(* ===== verification/Router.v ===== *)
(** * Middlewares and routes

    [internal/api/router.go] with [middleware.go], [rate_limit_middleware.go],
    [metrics_middleware.go] and [cors_middleware.go].  Which route a request
    takes is decided by github.com/go-chi/chi, the class [Chi]; the table of
    routes and the middlewares in front of them are the program's. *)

From S2P Require Import Prelude GoStrings Json GoTime Models World.
From S2P Require Import OrderService.
From S2P Require Import Auth.
From S2P Require Import Redis.
From S2P Require Import RateLimit.
From S2P Require Import Lock Http OrderHandlers AuthHandlers.

(** ** Text of header fields *)

(** [unicode.IsSpace] of a rune. *)
Definition rune_space (r : rune) : bool :=
  match r with
  | R1 a => is_space1 a
  | R2 a b => is_space2 a b
  | R3 a b c => is_space3 a b c
  | _ => false
  end.

(** [strings.Fields]: the maximal runs of runes that are no white space. *)
Fixpoint words (cur : string) (l : list rune) : list string :=
  match l with
  | [] => if bool_decide (cur = "") then [] else [cur]
  | r :: l' =>
    if rune_space r then (if bool_decide (cur = "") then words "" l' else cur :: words "" l')
    else words (cur +:+ rune_bytes r) l'
  end.
Definition Fields (s : string) : list string := words "" (runes s).

(** [strings.EqualFold] with a word of ASCII letters without k and s, the two
    letters that fold together with a rune beyond ASCII. *)
Definition EqualFold (s t : string) : bool :=
  bool_decide (string_map ascii_lower_byte s = string_map ascii_lower_byte t).

(** The text up to the first byte [c], and what follows it. *)
Fixpoint cut (c : ascii) (s : string) : string * option string :=
  match s with
  | "" => ("", None)
  | String a s' => if bool_decide (a = c) then ("", Some s') else let '(x, y) := cut c s' in (String a x, y)
  end.

Definition has_byte (c : ascii) (s : string) : bool := match (cut c s).2 with Some _ => true | None => false end.

(** The text up to the last byte [c], and what follows it. *)
Definition cut_last (c : ascii) (s : string) : option (string * string) :=
  match cut c (String.rev s) with
  | (y, Some x) => Some (String.rev x, String.rev y)
  | (_, None) => None
  end.

(** The host of [net.SplitHostPort]; [None] is an error. *)
Definition SplitHostPort (hostport : string) : option string :=
  match cut_last ":" hostport with
  | None => None
  | Some (before, _) =>
    match hostport with
    | String "[" rest =>
      (* the first closing bracket must be just before the last colon *)
      match cut "]" rest with
      | (_, None) => None
      | (host, Some _) =>
        if negb (bool_decide (before = "[" +:+ host +:+ "]")) then None
        else if has_byte "[" rest || has_byte "]" (default "" (cut "]" rest).2) then None
        else Some host
      end
    | _ =>
      if has_byte ":" before then None
      else if has_byte "[" hostport || has_byte "]" hostport then None
      else Some before
    end
  end.

Definition clientIPFromRequest (r : Request) : string :=
  let forwardedFor := Header_Get r "X-Forwarded-For" in
  let ip := TrimSpace (cut "," forwardedFor).1 in
  if negb (bool_decide (forwardedFor = "")) && negb (bool_decide (ip = "")) then ip else
  let realIP := TrimSpace (Header_Get r "X-Real-Ip") in
  if negb (bool_decide (realIP = "")) then realIP else
  match SplitHostPort (Request_RemoteAddr r) with
  | Some host => host
  | None => Request_RemoteAddr r
  end.

(** ** The outcome of routing *)

(** The routes: a method ([None] for all of them) and a pattern. *)
Definition RouteKey : Type := option string * string.

Class Chi := {
  (* the index of the route that a method and a path take, and the parameter [id] *)
  chi_route : list RouteKey → string → string → option (nat * string);
  (* the answer to a request that takes no route: 404 or 405 *)
  chi_fallback : list RouteKey → Request → ResponseWriter → ResponseWriter;
  (* the route pattern of such a request *)
  chi_no_pattern : list RouteKey → string → string → string;
  (* promhttp.Handler *)
  prometheus_handler : Request → World → ResponseWriter → ResponseWriter
}.

Section middlewares.
Context `{External} `{AuthExternal} `{Redis R} `{Chi}.

(** ** [middleware.go] *)

Definition requireAuth (s : Server) (next : Handler (R := R)) : Handler (R := R) := λ r rw,
  let authHeader := Header_Get r "Authorization" in
  if bool_decide (authHeader = "") then respond (writeJSONError rw StatusUnauthorized "missing authorization header") else
  match Fields authHeader with
  | [scheme; tokenString] =>
    if negb (EqualFold scheme "Bearer") then respond (writeJSONError rw StatusUnauthorized "invalid authorization header")
    else
      call (in_world (AuthService_ParseAccessToken (Server_authService s) tokenString))
        (λ result, match result with
         | Err _ => respond (writeJSONError rw StatusUnauthorized "invalid access token")
         | Ok claims => next (with_claims claims r) rw
         end)
  | _ => respond (writeJSONError rw StatusUnauthorized "invalid authorization header")
  end.

(** ** [rate_limit_middleware.go] *)

Definition in_metrics (m : Metric) (st : World * R) : World * R := (add_metric m st.1, st.2).

Definition rateLimitMiddleware (limiter : option Limiter) (scope : string) (limit : Z) (next : Handler (R := R)) :
    Handler (R := R) := λ r rw,
  match limiter with
  | None => next r rw
  | Some l =>
    if limit <=? 0 then next r rw else
    let clientIP := clientIPFromRequest r in
    call (Allow l scope clientIP limit time_Minute) (λ answer, match answer with
      | Err _ => respond (writeJSONError rw StatusInternalServerError "rate limiter unavailable")
      | Ok result =>
        let rw := Header_Set "Ratelimit-Limit" (pretty (Result_Limit result)) rw in
        let rw := Header_Set "Ratelimit-Remaining" (pretty (Result_Remaining result)) rw in
        if negb (Result_Allowed result) then λ st,
          let retryAfter := Z.quot (Result_RetryAfter result) time_Second in
          let retryAfter := if retryAfter <? 1 then 1 else retryAfter in
          let rw := Header_Set "Retry-After" (pretty retryAfter) rw in
          (writeJSONError rw StatusTooManyRequests "rate limit exceeded", in_metrics (RateLimitBlockedTotal scope) st)
        else λ st, next r rw (in_metrics (RateLimitAllowedTotal scope) st)
      end)
  end.

(** ** [cors_middleware.go] *)

Definition corsMiddleware (allowedOrigin : string) (next : Handler (R := R)) : Handler (R := R) := λ r rw,
  let origin := Header_Get r "Origin" in
  let rw :=
    if negb (bool_decide (allowedOrigin = "")) && bool_decide (origin = allowedOrigin) then
      Header_Set "Vary" "Origin"
        (Header_Set "Access-Control-Allow-Headers" "Content-Type, Authorization, Idempotency-Key"
          (Header_Set "Access-Control-Allow-Methods" "GET, POST, OPTIONS"
            (Header_Set "Access-Control-Allow-Credentials" "true"
              (Header_Set "Access-Control-Allow-Origin" origin rw))))
    else rw in
  if bool_decide (Request_Method r = "OPTIONS") then respond (WriteHeader StatusNoContent rw)
  else next r rw.

(** ** [metrics_middleware.go]

    The recorder has the last code given to [WriteHeader]; the pattern is that
    of the route the request took. *)

Definition recorded_status (rw : ResponseWriter) : Z := hd StatusOK (rw_codes rw).

Definition metricsMiddleware (pattern : Request → string) (next : Handler (R := R)) : Handler (R := R) := λ r rw,
  call (in_world time_now) (λ started st,
    let '(rw', st1) := next r rw st in
    let routePattern := if bool_decide (pattern r = "") then Request_Path r else pattern r in
    let status := pretty (recorded_status rw') in
    let st2 := in_metrics (HTTPRequestsTotal (Request_Method r) routePattern status) st1 in
    call (in_world time_now) (λ ended st3,
      let elapsed := match started, ended with Ok t0, Ok t1 => t1 - t0 | _, _ => 0 end in
      (rw', in_metrics (HTTPRequestDurationSeconds (Request_Method r) routePattern status elapsed) st3)) st2).

(** ** [router.go] *)

Definition handleHealthz : Handler (R := R) := λ r rw, respond (Write "ok" (WriteHeader StatusOK rw)).

(** [dbPool.Ping]: an empty statement. *)
Definition ping_database : M unit := query (λ db _, Ok (tt, db)).

Definition handleReadyz : Handler (R := R) := λ r rw,
  call (in_world ping_database) (λ pinged, match pinged with
    | Err _ => respond (http_Error rw "database unavailable" StatusServiceUnavailable)
    | Ok _ =>
      call (in_redis Ping) (λ pinged, match pinged with
        | Err _ => respond (http_Error rw "redis unavailable" StatusServiceUnavailable)
        | Ok _ => respond (Write "ready" (WriteHeader StatusOK rw))
        end)
    end).

Definition handleMetrics : Handler (R := R) := λ r rw st, (prometheus_handler r st.1 rw, st).

Record RouterConfig := mkRouterConfig {
  cfg_AuthService : AuthService;
  cfg_CookieSecure : bool;
  cfg_LockManager : option Manager;
  cfg_RateLimiter : option Limiter;
  cfg_RateLimitEnabled : bool;
  cfg_RateLimitRequestsPerMinute : Z;
  cfg_AuthRateLimitRequestsPerMinute : Z;
  cfg_LoginRateLimitRequestsPerMinute : Z;
  cfg_CORSAllowedOrigin : string
}.

Definition new_server (cfg : RouterConfig) : Server :=
  mkServer (cfg_AuthService cfg) (cfg_CookieSecure cfg) (cfg_LockManager cfg).

Definition enabled_limiter (cfg : RouterConfig) : option Limiter :=
  if cfg_RateLimitEnabled cfg then cfg_RateLimiter cfg else None.

(** The group of the application's routes has the global limit in front. *)
Definition app (cfg : RouterConfig) (h : Handler (R := R)) : Handler (R := R) :=
  match enabled_limiter cfg with
  | Some l => rateLimitMiddleware (Some l) "global" (cfg_RateLimitRequestsPerMinute cfg) h
  | None => h
  end.

Definition routes (cfg : RouterConfig) : list (RouteKey * Handler (R := R)) :=
  let server := new_server cfg in
  let rateLimiter := enabled_limiter cfg in
  [((Some "GET", "/healthz"), handleHealthz);
   ((Some "GET", "/readyz"), handleReadyz);
   ((None, "/metrics"), handleMetrics);
   ((Some "POST", "/auth/register"), app cfg (rateLimitMiddleware rateLimiter "auth_register"
      (cfg_AuthRateLimitRequestsPerMinute cfg) handleRegister));
   ((Some "POST", "/auth/login"), app cfg (rateLimitMiddleware rateLimiter "auth_login"
      (cfg_LoginRateLimitRequestsPerMinute cfg) (handleLogin server)));
   ((Some "POST", "/auth/refresh"), app cfg (handleRefresh server));
   ((Some "POST", "/auth/logout"), app cfg (handleLogout server));
   ((Some "GET", "/me"), app cfg (requireAuth server handleMe));
   ((Some "POST", "/orders"), app cfg (requireAuth server handleCreateOrder));
   ((Some "GET", "/orders"), app cfg (requireAuth server handleListOrders));
   ((Some "GET", "/orders/{id}"), app cfg (requireAuth server handleGetOrder));
   ((Some "POST", "/orders/{id}/pay"), app cfg (requireAuth server (handlePayOrder server)));
   ((Some "POST", "/orders/{id}/cancel"), app cfg (requireAuth server (handleCancelOrder server)))].

(** The handler behind the middlewares of the router. *)
Definition dispatch (cfg : RouterConfig) : Handler (R := R) := λ r rw,
  let table := routes cfg in
  match chi_route (fst <$> table) (Request_Method r) (Request_Path r) with
  | Some (i, id) =>
    match table !! i with
    | Some (_, h) => h (with_id id r) rw
    | None => respond (chi_fallback (fst <$> table) r rw)
    end
  | None => respond (chi_fallback (fst <$> table) r rw)
  end.

Definition route_pattern (cfg : RouterConfig) (r : Request) : string :=
  let keys := fst <$> routes cfg in
  match chi_route keys (Request_Method r) (Request_Path r) with
  | Some (i, _) => match keys !! i with Some (_, pattern) => pattern | None => chi_no_pattern keys (Request_Method r) (Request_Path r) end
  | None => chi_no_pattern keys (Request_Method r) (Request_Path r)
  end.

Definition NewRouter (cfg : RouterConfig) : Handler (R := R) :=
  metricsMiddleware (route_pattern cfg)
    (if bool_decide (cfg_CORSAllowedOrigin cfg = "") then dispatch cfg
     else corsMiddleware (cfg_CORSAllowedOrigin cfg) (dispatch cfg)).
End middlewares.

(** ** On examples *)

Example Fields_bearer : Fields " Bearer  abc	" = ["Bearer"; "abc"].
Proof. vm_compute. reflexivity. Qed.
Example split_v4 : SplitHostPort "10.0.0.7:4711" = Some "10.0.0.7".
Proof. vm_compute. reflexivity. Qed.
Example split_v6 : SplitHostPort "[::1]:80" = Some "::1".
Proof. vm_compute. reflexivity. Qed.
Example split_none : SplitHostPort "::1" = None.
Proof. vm_compute. reflexivity. Qed.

■ **WHAT IS EXPECTED**
Set down, word for word and with no other lines, the listing from the line marked by "server (handleCancelOrder server)))]." through its final line.

■ **RESPONSE TO THIS EXERCISE**
   ((Some "POST", "/orders/{id}/cancel"), app cfg (requireAuth server (handleCancelOrder server)))].

(** The handler behind the middlewares of the router. *)
Definition dispatch (cfg : RouterConfig) : Handler (R := R) := λ r rw,
  let table := routes cfg in
  match chi_route (fst <$> table) (Request_Method r) (Request_Path r) with
  | Some (i, id) =>
    match table !! i with
    | Some (_, h) => h (with_id id r) rw
    | None => respond (chi_fallback (fst <$> table) r rw)
    end
  | None => respond (chi_fallback (fst <$> table) r rw)
  end.

Definition route_pattern (cfg : RouterConfig) (r : Request) : string :=
  let keys := fst <$> routes cfg in
  match chi_route keys (Request_Method r) (Request_Path r) with
  | Some (i, _) => match keys !! i with Some (_, pattern) => pattern | None => chi_no_pattern keys (Request_Method r) (Request_Path r) end
  | None => chi_no_pattern keys (Request_Method r) (Request_Path r)
  end.

Definition NewRouter (cfg : RouterConfig) : Handler (R := R) :=
  metricsMiddleware (route_pattern cfg)
    (if bool_decide (cfg_CORSAllowedOrigin cfg = "") then dispatch cfg
     else corsMiddleware (cfg_CORSAllowedOrigin cfg) (dispatch cfg)).
End middlewares.

(** ** On examples *)

Example Fields_bearer : Fields " Bearer  abc	" = ["Bearer"; "abc"].
Proof. vm_compute. reflexivity. Qed.
Example split_v4 : SplitHostPort "10.0.0.7:4711" = Some "10.0.0.7".
Proof. vm_compute. reflexivity. Qed.
Example split_v6 : SplitHostPort "[::1]:80" = Some "::1".
Proof. vm_compute. reflexivity. Qed.
Example split_none : SplitHostPort "::1" = None.
Proof. vm_compute. reflexivity. Qed.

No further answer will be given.